How To Make Your Data FAIR?
-
How To Make Your Data FAIR?
-
Structuring And Naming Files And Folders
Important part of good data management is also taking care of data organization. It is important to take some time to plan file and folder structures and naming. It is good practice to make a clear file naming system from the start of the project. This helps to understand what files contain from the name. Different research fields might also have instructions and guidelines for organizing data.
- Create and agree on a system for naming files and folders and be consequent
- Try to organize files logically using folders and subfolders rather than including all files in a single folder
- Avoid very deep folder structures, since they can be difficult to handle
- If your data is time-sensitive, and logically organized by time periods, it could be useful to organize files by time-specific folders, such as YYYY-MM-DD
- Use meaningful, unique file and folder names
- Keep file and folder names as short as possible but relevant. 25 characters are usually considered maximum.
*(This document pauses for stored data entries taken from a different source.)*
(** X14. A comparator token that is none of the twelve, for instance
    one in another case, is an error and not a false verdict: on
    present comparable operands [Test] fails with the UnknownComparator
    error. *)
Theorem Test_unknown_comparator (f : Rule) (rest : list Rule) (o : document) :
  ~ In (Comparator f) known_tokens ->
  comparable_value (pluck o (Path f)) ->
  comparable_value (Value f) ->
  Test {| rules := f :: rest |} o = Done (false, Some ErrUnknownComparator).
Proof.
  intros Hnot Ha He.
  rewrite Test_head, (Test_body_comparable f o Ha He), (compare_unknown f _ Hnot).
  reflexivity.
Qed.

Lemma compare_pattern_token (f : Rule) (actual : value) :
  In (Comparator f) pattern_tokens ->
  forall err, regexp actual (Value f) = Done (false, Some err) ->
              compare f actual = Done (false, Some err).
Proof.
  intros Hin err Hr. unfold compare.
  destruct Hin as [<-|[<-|[<-|[<-|[]]]]]; cbn; rewrite Hr; reflexivity.
Qed.

(** X15. The pattern comparators want two texts.  On present comparable
    operands, an expected value that is not a text is the error
    "expected value not actually a string", whatever the actual value
    is; a text pattern against an actual value that is not a text is
    the error "actual value not actually a string".  Neither is a false
    verdict, also under ncontains. *)
Theorem Test_pattern_operands (f : Rule) (rest : list Rule) (o : document) :
  In (Comparator f) pattern_tokens ->
  comparable_value (pluck o (Path f)) ->
  comparable_value (Value f) ->
  (typeOf (Value f) <> Some TString ->
   Test {| rules := f :: rest |} o = Done (false, Some ErrExpectedNotText))
  /\ (typeOf (Value f) = Some TString ->
      typeOf (pluck o (Path f)) <> Some TString ->
      Test {| rules := f :: rest |} o = Done (false, Some ErrActualNotText)).
Proof.
  intros Hin Ha He. rewrite Test_head, (Test_body_comparable f o Ha He).
  split.
  - intros Hne.
    rewrite (compare_pattern_token f _ Hin ErrExpectedNotText); [reflexivity|].
    unfold regexp. destruct (Value f); try reflexivity. cbn in Hne. congruence.
  - intros Hs Hne.
    rewrite (compare_pattern_token f _ Hin ErrActualNotText); [reflexivity|].
    unfold regexp. destruct (Value f); try discriminate Hs.
    destruct (pluck o (Path f)); try reflexivity. cbn in Hne. congruence.
Qed.

Lemma Test_rules_replace (pre rest : list Rule) (f g : Rule) (o : document) :
  Test_body f o = Test_body g o ->
  Test_rules (pre ++ f :: rest) o = Test_rules (pre ++ g :: rest) o.
Proof.
  intros H. induction pre as [|h pre IH]; cbn [app Test_rules].
  - rewrite H. reflexivity.
  - rewrite IH. reflexivity.
Qed.

(** X16. regex, contains and matches are one comparator under three
    names: replacing one by another in a rule, anywhere in a rule set,
    changes nothing in the outcome. *)
Theorem Test_pattern_aliases (pre rest : list Rule) (c c' p : string) (v : value)
        (o : document) :
  In c ["regex"; "contains"; "matches"]%string ->
  In c' ["regex"; "contains"; "matches"]%string ->
  Test {| rules := pre ++ rule c p v :: rest |} o
  = Test {| rules := pre ++ rule c' p v :: rest |} o.
Proof.
  intros Hc Hc'. unfold Test. cbn [rules]. apply Test_rules_replace.
  destruct Hc as [<-|[<-|[<-|[]]]]; destruct Hc' as [<-|[<-|[<-|[]]]];
    reflexivity.
Qed.

(** X17. contains and ncontains are complementary on texts: with a
    pattern that compiles, against a text stored under a key without a
    dot, the rule contains gives what the match gives and the rule
    ncontains the opposite, both without error. *)
Theorem Test_contains_ncontains (o : document) (k p s : string) (re : Regexp) :
  has_dot k = false ->
  o !! k = Some (VString s) ->
  regexp_Compile p = Some re ->
  Test {| rules := [rule "contains" k (VString p)] |} o
  = Done (Regexp_MatchString re s, None)
  /\ Test {| rules := [rule "ncontains" k (VString p)] |} o
     = Done (negb (Regexp_MatchString re s), None).
Proof.
  intros Hk Hv Hre.
  assert (Hval : pluck o k = VString s) by exact (pluck_plain_present o k _ Hk Hv).
  split; rewrite Test_head, Test_body_comparable;
    cbn [Path Value rule]; rewrite ?Hval;
    try (exists TString; split; reflexivity).
  - unfold compare, regexp. cbn. rewrite Hre. cbn.
    destruct (Regexp_MatchString re s); reflexivity.
  - unfold compare, regexp. cbn. rewrite Hre. cbn.
    destruct (Regexp_MatchString re s); reflexivity.
Qed.

(** ** The constructors *)


End EngineFurther.

(** A ruler built from the nil slice has no rule and accepts every
    document. *)
Lemma NewRuler_nil_accepts (lib : GoLib) (o : document) :
  Test (NewRuler None) o = Done (true, None)
  /\ forall rs, NewRuler (Some rs) = {| rules := rs |}.
Proof. split; reflexivity. Qed.

(** ** The further properties on concrete documents *)

Lemma pluck_plain_key_witness :
  has_dot "a" = false
  /\ pluck doc_a1 "a" = index doc_a1 "a"
  /\ pluck (<["a" := VBool true]> doc_a1) "a" = VBool true.
Proof.
  split; [reflexivity|].
  exact (pluck_plain_key doc_a1 "a" (VBool true) eq_refl).
Defined.

Lemma pluck_nested_witness :
  has_dot "a" = false
  /\ pluck doc_abc ("a" +:+ "." +:+ "b.c") = VInt IWord 5.
Proof.
  split; [reflexivity|].
  rewrite (pluck_nested doc_abc "a" "b.c" eq_refl). reflexivity.
Defined.

Lemma pluck_other_key_witness :
  "m"%string <> first_segment "a.b.c"
  /\ pluck (<["m" := VNil]> doc_abc) "a.b.c" = pluck doc_abc "a.b.c".
Proof.
  assert (Hne : "m"%string <> first_segment "a.b.c") by (vm_compute; discriminate).
  split; [exact Hne|].
  exact (proj1 (pluck_other_key doc_abc "m" "a.b.c" VNil Hne)).
Defined.

Lemma pluck_dotted_key_witness :
  has_dot "a.b" = true
  /\ pluck (<["a.b" := VBool true]> doc_abc) "a.b"
     = pluck (delete "a.b" doc_abc) "a.b".
Proof.
  split; [reflexivity|].
  exact (pluck_dotted_key doc_abc "a.b" (VBool true) eq_refl "a.b").
Defined.

Lemma inequality_float_witness :
  doc_person !! "age" = Some (VFloat F64 9)
  /\ Test (lib := literal_lib) {| rules := [rule "gt" "age" (VFloat F64 10)] |}
          doc_person = Done (false, None)
  /\ Test (lib := literal_lib) {| rules := [rule "lte" "age" (VFloat F64 10)] |}
          doc_person = Done (true, None).
Proof.
  assert (Hage : doc_person !! "age" = Some (VFloat F64 9)) by reflexivity.
  split; [exact Hage|]. split.
  - exact (proj2 (proj2 (inequality_float (lib := literal_lib) OGt 9 10))
             doc_person "age" eq_refl Hage).
  - exact (proj2 (proj2 (inequality_float (lib := literal_lib) OLte 9 10))
             doc_person "age" eq_refl Hage).
Defined.

Lemma inequality_unordered_witness :
  inequality (lib := literal_lib) Op.gt (VBool true) (VBool false)
  = Done (false, Some ErrUnsupportedType).
Proof.
  exact (inequality_unordered (lib := literal_lib) Op.gt (VBool true) (VBool false)
           TBool eq_refl eq_refl (or_introl eq_refl)).
Defined.

Lemma Test_error_false_witness :
  Test (lib := literal_lib) {| rules := [rule "eq" "x" (VInt IWord 1)] |} doc_a1
  = Done (false, Some (ErrMissingProperty "x"))
  /\ false = false.
Proof.
  assert (H : Test (lib := literal_lib) {| rules := [rule "eq" "x" (VInt IWord 1)] |}
                   doc_a1 = Done (false, Some (ErrMissingProperty "x")))
    by reflexivity.
  split; [exact H|].
  exact (Test_error_false (lib := literal_lib) _ doc_a1 false _ H).
Defined.

Lemma Test_extend_failure_witness :
  let rs := [rule "eq" "a" (VInt IWord 2)] in
  let more := [rule "nexists" "x" (VBool true)] in
  Test (lib := literal_lib) {| rules := rs |} doc_a1 <> Done (true, None)
  /\ Test (lib := literal_lib) {| rules := rs ++ more |} doc_a1
     = Test (lib := literal_lib) {| rules := rs |} doc_a1.
Proof.
  intros rs more.
  assert (H : Test (lib := literal_lib) {| rules := rs |} doc_a1 <> Done (true, None))
    by (vm_compute; discriminate).
  split; [exact H|].
  exact (Test_extend_failure (lib := literal_lib) rs more doc_a1 H).
Defined.

Lemma Test_all_true_witness :
  let r1 := rule "eq" "a" (VInt IWord 1) in
  let r2 := rule "exists" "a" (VBool true) in
  Test (lib := literal_lib) {| rules := [r2; r1] |} doc_a1 = Done (true, None).
Proof.
  intros r1 r2.
  apply (Test_all_true (lib := literal_lib) [r1; r2] [r2; r1] doc_a1).
  - apply List.Forall_cons; [reflexivity|].
    apply List.Forall_cons; [reflexivity|apply List.Forall_nil].
  - apply perm_swap.
Defined.

Lemma Test_same_values_witness :
  let r := {| rules := [rule "eq" "a" (VInt IWord 1)] |} in
  Test (lib := literal_lib) r doc_a1 = Test (lib := literal_lib) r doc_mixed.
Proof.
  intros r. apply (Test_same_values (lib := literal_lib) r doc_a1 doc_mixed).
  apply List.Forall_cons; [reflexivity|apply List.Forall_nil].
Defined.

Lemma Test_nil_expected_witness :
  comparable_value (pluck doc_a1 "a")
  /\ Test (lib := literal_lib) {| rules := [rule "exists" "a" VNil] |} doc_a1 = Panic.
Proof.
  assert (H : comparable_value (pluck doc_a1 "a"))
    by (exists (TInt IWord); split; reflexivity).
  split; [exact H|].
  exact (Test_nil_expected (lib := literal_lib) (rule "exists" "a" VNil) []
           doc_a1 H eq_refl).
Defined.

Lemma Test_exists_present_witness :
  let f := rule "exists" "a" (VBool true) in
  let g := rule "nexists" "a" (VBool true) in
  let rest := [rule "eq" "a" (VInt IWord 1)] in
  Test (lib := literal_lib) {| rules := f :: rest |} doc_a1
  = Test (lib := literal_lib) {| rules := rest |} doc_a1
  /\ Test (lib := literal_lib) {| rules := g :: rest |} doc_a1 = Done (false, None).
Proof.
  intros f g rest.
  assert (Ha : comparable_value (pluck doc_a1 "a"))
    by (exists (TInt IWord); split; reflexivity).
  assert (He : comparable_value (VBool true))
    by (exists TBool; split; reflexivity).
  split.
  - exact (proj1 (Test_exists_present (lib := literal_lib) f rest doc_a1 Ha He) eq_refl).
  - exact (proj2 (Test_exists_present (lib := literal_lib) g rest doc_a1 Ha He) eq_refl).
Defined.

Lemma Test_unknown_comparator_witness :
  ~ In "EQ"%string known_tokens
  /\ Test (lib := literal_lib) {| rules := [rule "EQ" "a" (VInt IWord 1)] |} doc_a1
     = Done (false, Some ErrUnknownComparator).
Proof.
  assert (Hnot : ~ In "EQ"%string known_tokens).
  { cbn. intros H. repeat (destruct H as [H|H]; [discriminate H|]). exact H. }
  split; [exact Hnot|].
  apply (Test_unknown_comparator (lib := literal_lib)
           (rule "EQ" "a" (VInt IWord 1)) [] doc_a1 Hnot).
  - exists (TInt IWord). split; reflexivity.
  - exists (TInt IWord). split; reflexivity.
Defined.

Lemma Test_pattern_operands_witness :
  Test (lib := literal_lib) {| rules := [rule "ncontains" "a" (VString "1")] |} doc_a1
  = Done (false, Some ErrActualNotText)
  /\ Test (lib := literal_lib) {| rules := [rule "contains" "name" (VInt IWord 1)] |}
          doc_person = Done (false, Some ErrExpectedNotText).
Proof.
  split.
  - apply (Test_pattern_operands (lib := literal_lib)
             (rule "ncontains" "a" (VString "1")) [] doc_a1).
    + cbn. tauto.
    + exists (TInt IWord). split; reflexivity.
    + exists TString. split; reflexivity.
    + reflexivity.
    + vm_compute. discriminate.
  - apply (Test_pattern_operands (lib := literal_lib)
             (rule "contains" "name" (VInt IWord 1)) [] doc_person).
    + cbn. tauto.
    + exists TString. split; reflexivity.
    + exists (TInt IWord). split; reflexivity.
    + cbn. discriminate.
Defined.

Lemma Test_pattern_aliases_witness :
  Test (lib := literal_lib)
       {| rules := [] ++ rule "regex" "name" (VString "li") :: [] |} doc_person
  = Test (lib := literal_lib)
         {| rules := [] ++ rule "matches" "name" (VString "li") :: [] |} doc_person.
Proof.
  apply (Test_pattern_aliases (lib := literal_lib) [] [] "regex" "matches").
  - cbn. tauto.
  - cbn. tauto.
Defined.

Lemma Test_contains_ncontains_witness :
  Test (lib := literal_lib) {| rules := [rule "contains" "name" (VString "li")] |}
       doc_person = Done (true, None)
  /\ Test (lib := literal_lib) {| rules := [rule "ncontains" "name" (VString "li")] |}
          doc_person = Done (false, None).
Proof.
  exact (Test_contains_ncontains (lib := literal_lib) doc_person "name" "li" "Alice"
           "li"%string eq_refl eq_refl eq_refl).
Defined.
- Dates in YYYY-MM-DD format allows you to sort and search your files
- Avoid using special characters such as % & / \ : ; * . ? < > ^! " () and Scandinavian letters
- Indicate version number by using 'V' or 'version' and three digits (or 4 if you have a large number of files) i.e. 001, 002…….201, 202 (not 1, 2, 21).
- Use underscores (_) instead of spaces
- If using a personal name in the name give the surname first followed by the first name
- Though, be very careful with personal data when naming files and folders.
-
Using Open & Interoperable Formats
All digital information is structured data. A file format is a standard way that information is encoded for storage in a computer file. An open format is a file format for storing digital data, defined by a published specification usually maintained by a standardization organization, that can be used and implemented by anyone. Examples include CSV or TSV for tabular data, TXT and JSON for structured information, and TIFF or PNG for images. These formats are stable over time and widely supported, so the data remain usable even if your lab changes software or if a proprietary tool becomes unavailable.
In contrast, many proprietary formats — such as .xlsx files, instrument-specific binary files, or formats tied to commercial microscopes or spectrometers — can only be opened by a particular program, often requiring a licence. They might work today, but they are not sustainable long term and cannot be processed easily by machines or combined with other datasets.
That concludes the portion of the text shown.